▶ _Required action_:
Transcribe word for word the lines below from the line with "the draft. *)" through the line with "Section StrFacts.", ends included.

▶ _Provided entries_:

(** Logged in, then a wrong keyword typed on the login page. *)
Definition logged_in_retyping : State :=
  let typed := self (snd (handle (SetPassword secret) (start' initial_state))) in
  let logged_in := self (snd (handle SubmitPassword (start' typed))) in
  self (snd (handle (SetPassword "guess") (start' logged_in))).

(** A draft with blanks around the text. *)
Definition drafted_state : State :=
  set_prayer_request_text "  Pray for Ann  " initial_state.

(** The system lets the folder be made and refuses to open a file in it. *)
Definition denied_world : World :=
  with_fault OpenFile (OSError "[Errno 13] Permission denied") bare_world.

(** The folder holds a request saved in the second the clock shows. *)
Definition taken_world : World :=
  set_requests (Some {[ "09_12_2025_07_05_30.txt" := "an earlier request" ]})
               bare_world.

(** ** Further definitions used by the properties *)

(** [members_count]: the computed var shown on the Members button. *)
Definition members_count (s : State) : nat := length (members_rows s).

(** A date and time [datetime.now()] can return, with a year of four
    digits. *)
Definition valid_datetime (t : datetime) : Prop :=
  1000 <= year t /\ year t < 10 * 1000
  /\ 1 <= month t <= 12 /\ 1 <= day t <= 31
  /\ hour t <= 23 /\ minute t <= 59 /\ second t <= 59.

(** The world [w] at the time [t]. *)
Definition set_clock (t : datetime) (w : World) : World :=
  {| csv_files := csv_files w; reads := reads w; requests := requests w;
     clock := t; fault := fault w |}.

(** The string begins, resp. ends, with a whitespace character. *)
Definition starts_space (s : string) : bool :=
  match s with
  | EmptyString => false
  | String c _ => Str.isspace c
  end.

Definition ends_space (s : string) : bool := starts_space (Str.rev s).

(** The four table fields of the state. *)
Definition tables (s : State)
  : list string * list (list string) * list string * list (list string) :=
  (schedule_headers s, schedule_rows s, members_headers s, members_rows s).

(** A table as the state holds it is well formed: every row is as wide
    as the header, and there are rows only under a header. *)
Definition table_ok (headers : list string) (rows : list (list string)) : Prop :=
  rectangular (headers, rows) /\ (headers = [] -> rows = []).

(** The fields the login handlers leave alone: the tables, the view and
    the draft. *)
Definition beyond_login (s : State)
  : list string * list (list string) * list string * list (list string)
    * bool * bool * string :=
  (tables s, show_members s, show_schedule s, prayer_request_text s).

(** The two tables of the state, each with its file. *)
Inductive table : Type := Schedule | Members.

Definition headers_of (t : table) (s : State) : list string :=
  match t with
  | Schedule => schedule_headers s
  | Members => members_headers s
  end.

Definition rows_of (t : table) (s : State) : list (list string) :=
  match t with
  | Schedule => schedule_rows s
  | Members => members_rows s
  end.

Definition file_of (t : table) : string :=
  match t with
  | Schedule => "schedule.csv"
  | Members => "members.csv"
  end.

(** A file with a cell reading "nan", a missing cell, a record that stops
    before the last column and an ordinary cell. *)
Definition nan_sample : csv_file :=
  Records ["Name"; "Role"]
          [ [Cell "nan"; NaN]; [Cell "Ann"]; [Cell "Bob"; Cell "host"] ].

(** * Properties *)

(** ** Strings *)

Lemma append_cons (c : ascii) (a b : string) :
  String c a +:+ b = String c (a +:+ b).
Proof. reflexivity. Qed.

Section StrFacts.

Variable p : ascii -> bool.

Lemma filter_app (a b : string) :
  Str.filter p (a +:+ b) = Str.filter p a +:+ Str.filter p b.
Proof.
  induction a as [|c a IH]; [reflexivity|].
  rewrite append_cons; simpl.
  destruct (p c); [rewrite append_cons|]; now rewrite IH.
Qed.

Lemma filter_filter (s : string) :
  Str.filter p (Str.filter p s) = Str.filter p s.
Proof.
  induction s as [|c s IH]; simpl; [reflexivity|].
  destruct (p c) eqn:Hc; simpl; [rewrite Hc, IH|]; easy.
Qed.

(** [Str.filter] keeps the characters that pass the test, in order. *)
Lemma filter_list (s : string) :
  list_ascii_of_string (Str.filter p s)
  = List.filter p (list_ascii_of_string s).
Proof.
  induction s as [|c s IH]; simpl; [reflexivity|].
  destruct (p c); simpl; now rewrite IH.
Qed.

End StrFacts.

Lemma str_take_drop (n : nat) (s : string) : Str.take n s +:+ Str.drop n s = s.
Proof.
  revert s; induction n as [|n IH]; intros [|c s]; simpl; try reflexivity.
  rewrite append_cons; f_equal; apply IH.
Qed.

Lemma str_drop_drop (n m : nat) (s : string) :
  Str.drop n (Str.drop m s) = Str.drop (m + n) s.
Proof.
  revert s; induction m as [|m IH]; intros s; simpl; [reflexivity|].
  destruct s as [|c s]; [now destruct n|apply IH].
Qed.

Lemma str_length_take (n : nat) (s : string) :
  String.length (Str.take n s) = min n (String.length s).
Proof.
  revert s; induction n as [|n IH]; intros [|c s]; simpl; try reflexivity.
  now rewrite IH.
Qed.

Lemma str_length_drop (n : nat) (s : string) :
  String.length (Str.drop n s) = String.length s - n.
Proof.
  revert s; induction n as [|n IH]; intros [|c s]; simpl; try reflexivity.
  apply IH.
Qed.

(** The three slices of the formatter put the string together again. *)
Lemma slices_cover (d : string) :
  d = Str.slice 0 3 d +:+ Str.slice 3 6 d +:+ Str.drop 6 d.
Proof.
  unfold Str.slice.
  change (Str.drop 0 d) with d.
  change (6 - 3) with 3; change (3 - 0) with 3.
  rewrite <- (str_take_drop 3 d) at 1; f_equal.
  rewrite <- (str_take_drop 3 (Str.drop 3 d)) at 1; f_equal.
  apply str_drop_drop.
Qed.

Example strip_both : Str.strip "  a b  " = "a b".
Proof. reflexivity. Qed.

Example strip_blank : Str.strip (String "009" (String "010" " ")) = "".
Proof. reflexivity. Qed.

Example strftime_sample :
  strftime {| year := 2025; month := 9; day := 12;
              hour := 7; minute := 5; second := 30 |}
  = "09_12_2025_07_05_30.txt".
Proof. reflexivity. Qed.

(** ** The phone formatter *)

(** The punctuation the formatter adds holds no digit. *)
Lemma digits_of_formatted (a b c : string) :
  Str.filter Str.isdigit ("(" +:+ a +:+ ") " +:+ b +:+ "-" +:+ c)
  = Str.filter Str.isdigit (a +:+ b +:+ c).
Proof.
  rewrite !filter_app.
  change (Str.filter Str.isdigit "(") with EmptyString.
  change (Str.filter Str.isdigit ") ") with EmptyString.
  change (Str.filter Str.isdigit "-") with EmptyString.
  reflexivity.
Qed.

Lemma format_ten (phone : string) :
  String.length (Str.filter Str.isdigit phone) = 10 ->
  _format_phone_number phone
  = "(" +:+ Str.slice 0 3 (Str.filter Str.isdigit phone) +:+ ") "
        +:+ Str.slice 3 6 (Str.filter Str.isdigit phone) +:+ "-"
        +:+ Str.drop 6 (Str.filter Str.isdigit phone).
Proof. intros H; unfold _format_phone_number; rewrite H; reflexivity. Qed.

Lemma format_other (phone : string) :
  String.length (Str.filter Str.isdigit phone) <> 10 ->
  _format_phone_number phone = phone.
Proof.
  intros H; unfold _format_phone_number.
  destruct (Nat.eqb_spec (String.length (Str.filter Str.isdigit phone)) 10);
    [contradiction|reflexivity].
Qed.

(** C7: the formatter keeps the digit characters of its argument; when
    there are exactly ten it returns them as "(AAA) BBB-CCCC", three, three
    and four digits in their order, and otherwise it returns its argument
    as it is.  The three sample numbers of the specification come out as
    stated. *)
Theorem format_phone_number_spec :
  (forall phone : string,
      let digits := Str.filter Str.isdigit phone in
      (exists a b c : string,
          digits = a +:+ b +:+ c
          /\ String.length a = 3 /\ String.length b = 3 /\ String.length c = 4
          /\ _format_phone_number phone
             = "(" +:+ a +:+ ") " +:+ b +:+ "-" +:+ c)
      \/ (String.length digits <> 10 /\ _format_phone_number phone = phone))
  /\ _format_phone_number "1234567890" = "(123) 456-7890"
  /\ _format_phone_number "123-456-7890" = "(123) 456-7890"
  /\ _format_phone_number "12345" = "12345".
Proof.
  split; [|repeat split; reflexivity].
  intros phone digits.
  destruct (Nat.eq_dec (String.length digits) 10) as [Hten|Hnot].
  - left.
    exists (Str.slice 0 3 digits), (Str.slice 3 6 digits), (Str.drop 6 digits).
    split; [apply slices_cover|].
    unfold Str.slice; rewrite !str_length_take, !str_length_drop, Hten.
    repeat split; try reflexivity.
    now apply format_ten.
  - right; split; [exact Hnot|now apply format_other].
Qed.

▶ _Output for this exercise_:
    the draft. *)
Definition beyond_login (s : State)
  : list string * list (list string) * list string * list (list string)
    * bool * bool * string :=
  (tables s, show_members s, show_schedule s, prayer_request_text s).

(** The two tables of the state, each with its file. *)
Inductive table : Type := Schedule | Members.

Definition headers_of (t : table) (s : State) : list string :=
  match t with
  | Schedule => schedule_headers s
  | Members => members_headers s
  end.

Definition rows_of (t : table) (s : State) : list (list string) :=
  match t with
  | Schedule => schedule_rows s
  | Members => members_rows s
  end.

Definition file_of (t : table) : string :=
  match t with
  | Schedule => "schedule.csv"
  | Members => "members.csv"
  end.

(** A file with a cell reading "nan", a missing cell, a record that stops
    before the last column and an ordinary cell. *)
Definition nan_sample : csv_file :=
  Records ["Name"; "Role"]
          [ [Cell "nan"; NaN]; [Cell "Ann"]; [Cell "Bob"; Cell "host"] ].

(** * Properties *)

(** ** Strings *)

Lemma append_cons (c : ascii) (a b : string) :
  String c a +:+ b = String c (a +:+ b).
Proof. reflexivity. Qed.

Section StrFacts.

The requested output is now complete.